The teen, still staring at his screen, handed Witt the cup, took the money and on went business as usual.Looking aroung at the other customers, Mark saw that the majority of them were teens, getting their caffiene fix before school, with a few adults doing the same before work.
About ten to fifteen people were crowded into tables, milling around and sitting outside.
More than half of them were watching the television at the front of the room, the others were tapping away on their their phones or their laptops.
Rolling his eyes, he took a sip of his coffee. And gagged. His tastebuds were invaded by the light taste of something that was most certainly not his order.
Marching up to the counter, he slammed his cup down with such a force that its contense splashed onto his hand, burning him, not that he cared.

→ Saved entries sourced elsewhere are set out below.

(** * Alias-aware directory copy: a shallow embedding of [copy_aliases.py]

    The program copies a directory tree and replaces every macOS alias file
    by the file or directory it points to.  Everything it learns about the
    machine comes from two external tools ([mdls] and [osascript]) and from
    the [os] / [shutil] modules; the embedding keeps those behind a
    [Platform] interface and translates the functions of the script itself
    one by one on top of it.

    Conventions of the model:
    - a Python [str] is a [string]; every character stands for one code
      point below 256 (Latin-1), code points above are not represented;
    - a Python [int] is a [Z];
    - a function that touches the outside world is a computation in the
      monad [M], which threads the world and an outcome that is either a
      value or a raised exception;
    - every process that is spawned, every write to the file system and every
      line printed is recorded, in order, in the [trace] of the world. *)

From Stdlib Require Import ZArith Lia Bool List Ascii String.
From stdpp Require Import base option list gmap strings.

Local Open Scope string_scope.
Local Open Scope Z_scope.

(** ** Python string primitives *)

Module pystr.

(** [str.isspace] for one code point of the Latin-1 range. *)
Definition isspace (c : ascii) : bool :=
  let n := N_of_ascii c in
  ((9 <=? n) && (n <=? 13) || (28 <=? n) && (n <=? 32)
   || (n =? 133) || (n =? 160))%N.

(** [str.lower] for one code point of the Latin-1 range. *)
Definition lower_char (c : ascii) : ascii :=
  let n := N_of_ascii c in
  if ((65 <=? n) && (n <=? 90)
      || (192 <=? n) && (n <=? 222) && negb (n =? 215))%N
  then ascii_of_N (n + 32) else c.

Fixpoint lower (s : string) : string :=
  match s with
  | EmptyString => EmptyString
  | String c r => String (lower_char c) (lower r)
  end.

Fixpoint lstrip (s : string) : string :=
  match s with
  | EmptyString => EmptyString
  | String c r => if isspace c then lstrip r else s
  end.

Fixpoint rstrip (s : string) : string :=
  match s with
  | EmptyString => EmptyString
  | String c r =>
      match rstrip r with
      | EmptyString => if isspace c then EmptyString else String c EmptyString
      | r' => String c r'
      end
  end.

(** [s.strip()] *)
Definition strip (s : string) : string := rstrip (lstrip s).

(** [s.rstrip(ch)] for a one-character argument. *)
Fixpoint rstrip_char (ch : ascii) (s : string) : string :=
  match s with
  | EmptyString => EmptyString
  | String c r =>
      match rstrip_char ch r with
      | EmptyString =>
          if Ascii.eqb c ch then EmptyString else String c EmptyString
      | r' => String c r'
      end
  end.

(** [s.endswith(suffix)]: some tail of [s] is [suffix]. *)
Fixpoint endswith (s suffix : string) : bool :=
  String.eqb s suffix ||
  match s with
  | EmptyString => false
  | String _ r => endswith r suffix
  end.

(** [s.startswith(prefix)] *)
Definition startswith (s pre : string) : bool := String.prefix pre s.

(** [s.rfind(ch)] for a one-character argument: the highest index holding
    [ch], or [-1].  [rfind_from i ch s] numbers the characters of [s] from
    [i]. *)
Fixpoint rfind_from (i : Z) (ch : ascii) (s : string) : Z :=
  match s with
  | EmptyString => -1
  | String c r =>
      let k := rfind_from (i + 1) ch r in
      if 0 <=? k then k else if Ascii.eqb c ch then i else -1
  end.

Definition rfind (s : string) (ch : ascii) : Z := rfind_from 0 ch s.

Definition len (s : string) : Z := Z.of_nat (String.length s).

(** A slice bound as Python clamps it: negative bounds count from the
    end. *)
Definition clamp (s : string) (i : Z) : nat :=
  Z.to_nat (if i <? 0 then Z.max 0 (len s + i) else Z.min i (len s)).

(** [s[:i]] *)
Definition slice_to (s : string) (i : Z) : string :=
  String.substring 0 (clamp s i) s.

(** [s[i:]] *)
Definition slice_from (s : string) (i : Z) : string :=
  String.substring (clamp s i) (String.length s - clamp s i) s.

(** [s[i:i+1]]: the one-character string at [i], or the empty string. *)
Definition char_at (s : string) (i : Z) : string :=
  if (0 <=? i) && (i <? len s)
  then String.substring (Z.to_nat i) 1 s else EmptyString.

(** [s.split(ch)] for a one-character separator. *)
Fixpoint split (ch : ascii) (s : string) : list string :=
  match s with
  | EmptyString => [EmptyString]
  | String c r =>
      if Ascii.eqb c ch then EmptyString :: split ch r
      else match split ch r with
           | h :: t => String c h :: t
           | [] => [String c EmptyString]
           end
  end.

(** [sep.join(parts)] *)
Definition join (sep : string) (parts : list string) : string :=
  String.concat sep parts.

(** [ch * n] *)
Fixpoint repeat_char (ch : ascii) (n : nat) : string :=
  match n with
  | O => EmptyString
  | S n' => String ch (repeat_char ch n')
  end.

(** The truth value of a string: the empty string is false. *)
Definition truthy (s : string) : bool := negb (String.eqb s EmptyString).

(** Python's order on lists of strings (lexicographic, strings compared
    by code points): [lt_list a b] is [a < b]. *)
Fixpoint lt_list (a b : list string) : bool :=
  match a, b with
  | [], [] => false
  | [], _ :: _ => true
  | _ :: _, [] => false
  | x :: a', y :: b' =>
      match String.compare x y with
      | Lt => true
      | Gt => false
      | Eq => lt_list a' b'
      end
  end.

End pystr.

(** ** [posixpath] *)

Module posixpath.

Definition sep : ascii := "/"%char.
Definition extsep : ascii := "."%char.

(** The scan of [genericpath._splitext] over the leading dots of the last
    component: [n] bounds the number of iterations. *)
Fixpoint splitext_scan (n : nat) (p : string) (filenameIndex dotIndex : Z)
  : string * string :=
  match n with
  | O => (p, EmptyString)
  | S n' =>
      if filenameIndex <? dotIndex then
        if negb (String.eqb (pystr.char_at p filenameIndex)
                            (String extsep EmptyString))
        then (pystr.slice_to p dotIndex, pystr.slice_from p dotIndex)
        else splitext_scan n' p (filenameIndex + 1) dotIndex
      else (p, EmptyString)
  end.

(** [os.path.splitext(p)] *)
Definition splitext (p : string) : string * string :=
  let sepIndex := pystr.rfind p sep in
  let dotIndex := pystr.rfind p extsep in
  if sepIndex <? dotIndex then
    let filenameIndex := sepIndex + 1 in
    splitext_scan (S (Z.to_nat (dotIndex - filenameIndex)))
                  p filenameIndex dotIndex
  else (p, EmptyString).

(** [os.path.dirname(p)] *)
Definition dirname (p : string) : string :=
  let i := pystr.rfind p sep + 1 in
  let head := pystr.slice_to p i in
  if pystr.truthy head
     && negb (String.eqb head (pystr.repeat_char sep (String.length head)))
  then pystr.rstrip_char sep head
  else head.

(** [os.path.basename(p)] *)
Definition basename (p : string) : string :=
  pystr.slice_from p (pystr.rfind p sep + 1).

(** [os.path.join(a, b)] *)
Definition join (a b : string) : string :=
  if pystr.startswith b (String sep EmptyString) then b
  else if negb (pystr.truthy a) || pystr.endswith a (String sep EmptyString)
       then a +:+ b
       else a +:+ String sep EmptyString +:+ b.

(** The components kept by [commonpath]: [[c for c in s if c and c != '.']] *)
Definition components (p : string) : list string :=
  List.filter (fun c => pystr.truthy c && negb (String.eqb c "."))
              (pystr.split sep p).

(** The loop of [commonpath]: the longest common prefix of [s1] and [s2].
    Python indexes [s2[i]] and relies on [s1 <= s2] to stay in range; a
    [s2] that ends first stops the prefix here. *)
Fixpoint common_prefix (s1 s2 : list string) : list string :=
  match s1, s2 with
  | c :: s1', c2 :: s2' =>
      if String.eqb c c2 then c :: common_prefix s1' s2' else []
  | _, _ => []
  end.

(** [os.path.commonpath([p1, p2])]; [None] stands for the [ValueError]
    raised when absolute and relative paths are mixed. *)
Definition commonpath (p1 p2 : string) : option string :=
  let abs1 := String.eqb (pystr.slice_to p1 1) (String sep EmptyString) in
  let abs2 := String.eqb (pystr.slice_to p2 1) (String sep EmptyString) in
  if negb (Bool.eqb abs1 abs2) then None
  else
    let c1 := components p1 in
    let c2 := components p2 in
    let s1 := if pystr.lt_list c2 c1 then c2 else c1 in
    let s2 := if pystr.lt_list c1 c2 then c2 else c1 in
    let common := common_prefix s1 s2 in
    let prefix := if abs1 then String sep EmptyString else EmptyString in
    Some (prefix +:+ pystr.join (String sep EmptyString) common).

End posixpath.

(** ** The world outside the script *)

(** What [subprocess.run] hands back; the script never reads [stderr]. *)
Record CompletedProcess := mkCompletedProcess {
  returncode : Z;
  stdout : string
}.

(** The result of [parse_args]. *)
Record Namespace := mkNamespace {
  source : string;
  destination : string;
  verbose : bool
}.

(** The exceptions that can cross the functions of the script. *)
Inductive exn :=
| ValueError (msg : string)
| FileNotFoundError (path : string)
| FileExistsError (path : string)
| NotADirectoryError (path : string)
| IsADirectoryError (path : string)
| SameFileError (src dst : string)
| SystemExit (code : Z)
| RecursionError.

Inductive result (A : Type) :=
| Ok (a : A)
| Raise (e : exn).
Arguments Ok {A} a.
Arguments Raise {A} e.

Inductive stream := Stdout | Stderr.

(** The observable actions of a run. *)
Inductive event :=
| EvRun (args : list string)
| EvMakedirs (path : string)
| EvCopy2 (src dst : string) (follow_symlinks : bool)
| EvPrint (to : stream) (text : string).

(** The services the script takes from the interpreter and the operating
    system, over a state [E] of the machine.  Every call of an external tool
    returns, and the tools only observe the machine: their answer may depend
    on its state and on everything the run did before (so an answer may
    change from one call to the next), but they do not write to it.
    [os_scandir] yields the entry names of a directory at once. *)
Class Platform (E : Type) := {
  sys_platform : E -> string;
  argparse_parse_args : E -> result Namespace;
  subprocess_run : list string -> E -> list event -> CompletedProcess;
  os_path_exists : string -> E -> bool;
  os_path_isdir : string -> E -> bool;
  os_path_islink : string -> E -> bool;
  os_path_abspath : string -> E -> string;
  os_path_realpath : string -> E -> string;
  os_makedirs : string -> E -> result unit * E;
  os_scandir : string -> E -> result (list string);
  shutil_copy2 : string -> string -> bool -> E -> result unit * E
}.

Record World (E : Type) := mkWorld {
  ext : E;
  trace : list event
}.
Arguments mkWorld {E} ext trace.
Arguments ext {E} w.
Arguments trace {E} w.

Definition log {E} (ev : event) (w : World E) : World E :=
  mkWorld (ext w) (trace w ++ [ev])%list.

(** ** The monad of the script: world passing with exceptions *)

Definition M (E A : Type) : Type := World E -> result A * World E.

Definition ret {E A} (a : A) : M E A := fun w => (Ok a, w).

Definition raise {E A} (e : exn) : M E A := fun w => (Raise e, w).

"This is not my order. This... I don't even know what that is!" Truthfully, Mark was overreacting. A lot. But it was the last straw. The drop that tipped the scale.
"What?" As the casheir finally glanced up from his phone, Mark realized something.
The problem wasn't the teen, or the coffee, or himself. It was the phone. But not just the phone. It was the television. The computers. The internet. The electricity.
And with that, an idea was born. A horrible, terrible idea. An idea that starts out story.
YOU ARE READING
Blackout Experiment 1.0
Teen FictionIt's all gone. The electricity. The internet. At first it's nothing. Just a few blackouts here and there. But after a week people see that it's more. The gas stations can't provide them with gas. The grocery store can't contact their food provider...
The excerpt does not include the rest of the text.